Plaintiff sued her employer and three corporate individuals (CEO and board members) for wrongful termination, breach of contract, fraud based on misrepresentations, and tortious interference with a contract. Issues were whether there was a constructive discharge due to intolerable working conditions, denial of meaningful opportunity to do the job, and forced resignation.
Plaintiff mechanic, sued his employer after being terminated for a positive drug test. Question raised was whether the employer breached covenant of good faith and fair dealing by refusing to provide a retest of his urine sample or by failing to consider plaintiff's explanation of the test results.
Before a corporate merger was approved, plaintiff's employment with one of the corporations was terminated. Plaintiff tried unsuccessfully to exercise some of the unvested stock options and sued the corporation for breach of contract, breach of implied covenant of good faith and fair dealing, defamation, interference with contract, etc.. Issue was whether an acceleration provision that would allow some of his unvested stock to vest.
Plaintiff company sued its former employee after she left the company’s employ and independently contracted to provide services to the company's client that she had previously provided services to on behalf of the company. Company alleged breach of the duty of loyalty, interference with contract and fraud and sought a constructive trust. The former employee cross-complained for declaratory relief invalidating a noncompetition clause and damages for unfair competition.
Plaintiff sued her former employers and former supervisors for defamation and for creating a sexually hostile work environment by acts of gender discrimination and sexual harassment.

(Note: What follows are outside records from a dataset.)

Lemma compaction_inv_start : compaction_inv full (compaction_start ∅) [].
Proof.
  unfold compaction_inv, placed, compaction_start. simpl.
  split; [| split; [lia | intros a b []]].
  unfold offset_at. rewrite lookup_empty.
  repeat split; intros; lia.
Qed.

End CompactionTexts.

Section CompactionStatement.
Import Serializer.

(** X1: source compaction loses no text.  When the intervals lie inside the
    full source and their starts do not decrease, and the compacted string
    does not outgrow the length limit, the text of every recorded interval
    is read back from the compacted source at the offset recorded for the
    interval's start. *)
Theorem compaction_keeps_every_text cfg full one_byte intervals c :
  forallb (interval_in (Z.of_nat (length full))) intervals = true ->
  ascending intervals = true ->
  SerializeSource_loop cfg full one_byte intervals (compaction_start ∅) = (c, true) ->
  Forall (text_kept full c) intervals.
Proof.
  intros Hall Hasc Hrun. apply Forall_forall. intros [a b] Hin.
  apply list_elem_of_In in Hin.
  assert (Hlo : forall x, In x intervals ->
            current_interval_start (compaction_start ∅) <= x.1).
  { intros x Hx. simpl. rewrite forallb_forall in Hall.
    specialize (Hall x Hx). unfold interval_in in Hall.
    apply andb_true_iff in Hall as [Hall _].
    apply andb_true_iff in Hall as [Hall _]. apply Z.leb_le in Hall. exact Hall. }
  pose proof (compaction_loop_inv cfg full one_byte intervals _ [] c
                (compaction_inv_start full) Hall Hasc Hlo Hrun) as (_ & Hce & Hseen).
  destruct (Hseen a b) as [Hb Hp].
  { apply in_or_app. left. apply in_rev in Hin. exact Hin. }
  apply placed_text_kept; [lia | exact Hp].
Qed.
(** * testes_units: the pytest-module generator of [agent/agent.py]

    A shallow embedding of the two Python modules of the agent package,
    [agent/prompt_templates.py] and [agent/agent.py], together with the
    library functions they call ([str.strip], [str.startswith], [in],
    [str.format], [os.path.*], [os.makedirs], [open], [read], [write],
    the constructor of [AzureChatOpenAI]), followed by the properties of
    [generate_tests_for_file].

    Conventions of the embedding.
    - A Python [str] is a list of Unicode code points ([N]), surrogates
      included, as in CPython.
    - [os.path] is [posixpath].
    - The file system is a finite map from absolute normalised paths to
      nodes: a regular file holding UTF-8 text, a regular file whose
      bytes are not UTF-8, or a directory. There are no symbolic links
      and no permissions. The kernel follows a path one component at a
      time where [abspath] works on the text; the two agree on a path
      in which no [..] follows a name and, for [open], whose last
      component names the entry, and [open] and [os.makedirs] are given
      on those paths only ([NotModelled] otherwise).
    - A file is opened in text mode with UTF-8: a path or a text that
      cannot be encoded, a path with a NUL and bytes that cannot be
      decoded raise as they do in CPython; a text with a carriage
      return, which reading would translate, is not read
      ([NotModelled]).
    - The chat endpoint is an external service with a state of its own.
    - Effects are threaded through a state-and-exception monad that also
      records every effect attempted, in order. *)

From Stdlib Require Import String Ascii NArith ZArith QArith_base.
From stdpp Require Import base option list gmap.
(** * sshell: tokenizer, pipeline parser, descriptor wiring and process
      orchestration of [sshell.c], as a shallow embedding.

    C strings are [string]s (the terminating NUL is the end of the string),
    arrays are lists with their capacity written out, the kernel's
    descriptor table and the file system are finite maps, and every
    function that can fail or stop the shell returns an [outcome].  The
    heap is not modelled and [malloc] succeeds; the one call of [free] that
    the parser makes is on an automatic array, and is an outcome of its
    own. *)

From Stdlib Require Import ZArith Ascii String List Lia Permutation.
From stdpp Require Import base option list gmap strings fin_maps.
Import ListNotations.
Local Open Scope string_scope.
Local Open Scope list_scope.

(** ** Constants of [sshell.c] *)

Definition CMDLINE_MAX : nat := 512.
Definition TOKEN_MAX : nat := 32.
Definition ARG_MAX : nat := 16.
Definition PROCESS_MAX : nat := 8.

Definition STDIN_FILENO : nat := 0.
Definition STDOUT_FILENO : nat := 1.
Definition STDERR_FILENO : nat := 2.

(** ** Section 2 of the source: command line tokenization *)

Definition NUL : ascii := Ascii.zero.
Definition TAB : ascii := "009"%char.

(** [*iter == ' ' || *iter == '\t'] *)
Definition is_blank (c : ascii) : bool :=
  Ascii.eqb c " " || Ascii.eqb c TAB.

(** [case '|': case '>':] of the switch on the first character. *)
Definition is_op_char (c : ascii) : bool :=
  Ascii.eqb c "|" || Ascii.eqb c ">".

(** The loop condition of the [default:] branch:
    [*iter && *iter != ' ' && *iter != '\t' && *iter != '|' && *iter != '>'] *)
Definition is_arg_char (c : ascii) : bool :=
  negb (Ascii.eqb c NUL) && negb (is_blank c) && negb (is_op_char c).

(** The first loop of [read_next_token]: move the iterator to the first
    character that is not a blank. *)
Fixpoint skip_blanks (iter : string) : string :=
  match iter with
  | String c iter' => if is_blank c then skip_blanks iter' else iter
  | EmptyString => iter
  end.
(** * Audit scoring engine of siteaudit-backend

    A shallow embedding of the four dimension analyzers
    ([seoService], [performanceService], [accessibilityService],
    [bestPracticesService]) and of the aggregator ([auditService]),
    followed by the properties of the scoring engine.

    The collaborators of the engine are modelled by what the engine
    observes of them:
    - axios: a request either resolves with a response or rejects with
      a message ([Axios.Outcome]);
    - cheerio: a parsed document is a tree of elements and text nodes,
      queried by selectors read as predicates on elements ([Cheerio]);
    - strings are sequences of code units below 256 ([JS]). *)

From Stdlib Require Import ZArith List String Ascii Bool Lia.
From Stdlib Require Import QArith Qround DecimalString Lqa.
Import ListNotations.

Local Open Scope string_scope.
Local Open Scope Z_scope.

(** ** JavaScript values used by the services *)

Module JS.

(** The double quote, for messages that contain one. *)
Definition dquote : string := String "034"%char EmptyString.

(** [!s] is [true] exactly for the empty string. *)
Definition truthy (s : string) : bool := negb (String.eqb s "").

(** Truthiness of a value that may be [undefined] ([None]). *)
Definition truthy_opt (o : option string) : bool :=
  match o with
  | Some s => truthy s
  | None => false
  end.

Plaintiff after receiving a demotion, sued his employer for age discrimination under the Fair Housing and Employment Act (FEHA). (Gov. Code, § 12900 et seq.) Issues were whether the employer's reasons for demotion were untrue or pretextual, or whether the employer acted with discriminatory motive.
Plaintiff sued her former employer/company and its then-parent company for retaliation for her complaints to management and the Department of Fair Employment and Housing (DFEH). Issues concerned admissibility of lay opinion regarding the quality of her writing, admission of co-worker letters, and damages instructions.
Plaintiff sued defendant/computer company for employment discrimination under the Fair Employment and Housing Act (Gov. Code, § 12900 et seq.). Issue was whether FEHA requires an employer to engage in an interactive process to determine a reasonable accommodation for an employee with a disability when the employer has already decided to discharge the employee for a legitimate, non-discriminatory reason.
Plaintiff claimed discrimination and verbal harassment based on a perceived disability in violation of the California Fair Employment and Housing Act (FEHA), Government Code section 12900, et seq. Issues concerned expert witness fees and attorney's fees.
School employee and her labor union filed a mandate petition where they argued that a classified employee of a non-merit-system school district who attains permanent status and then is laid off from her position and thereafter reemployed by the district in a different, lower position retains her permanent status and may not be required to serve a probationary period in the new position. Issue was whether the statutory scheme supports that contention or whether such an employee’s permanent status is restricted to the position or class in which it was attained and is not retained when the employee is reemployed in a different, lower position.
Two employees sought a writ of administrative mandamus (Code Civ. Proc., § 1085) to compel their former employer to reinstate them as executive assistants to the employer's president or alternatively, to conduct hearings on the propriety of their “demotions, involuntary transfers, and terminations.” Issue was whether their temporary reassignments were "demotions" and whether their eventual separations from employment were terminations "for cause," under the xxx Code.
After her employment was terminated, plaintiff sued brought an action against defendants for violations of the Fair Employment and Housing Act (Gov. Code, § 12940) (FEHA), wrongful discharge in violation of public policy, breach of employment agreement, and intentional infliction of emotional distress. Issues included age discrimination, harassment, and retaliation.
Plaintiff was terminated from employment by a corporation. He brought an action for retaliation in violation of the Fair Employment and Housing Act (FEHA), retaliation in violation of public policy, wrongful termination in violation of public policy, failure to investigate, intentional infliction of emotional distress, and unfair competition.
Plaintiff filed a complaint for damages alleging sexual harassment, sexual discrimination, sexual battery, failure to prevent harassment, and negligent supervision and retention. She later added a claim that she was forced to resign in retaliation for her lawsuit. Question was whether defendant waived its right to arbitration and whether there was an enforceable arbitration agreement.
Plaintiff brought a wrongful termination action against defendant corporation based on allegations of racial discrimination, harassment, and retaliation pursuant to the Fair Employment and Housing Act. Issue was whether the corporation was estopped from presenting evidence of its nondiscriminatory, good faith personnel actions.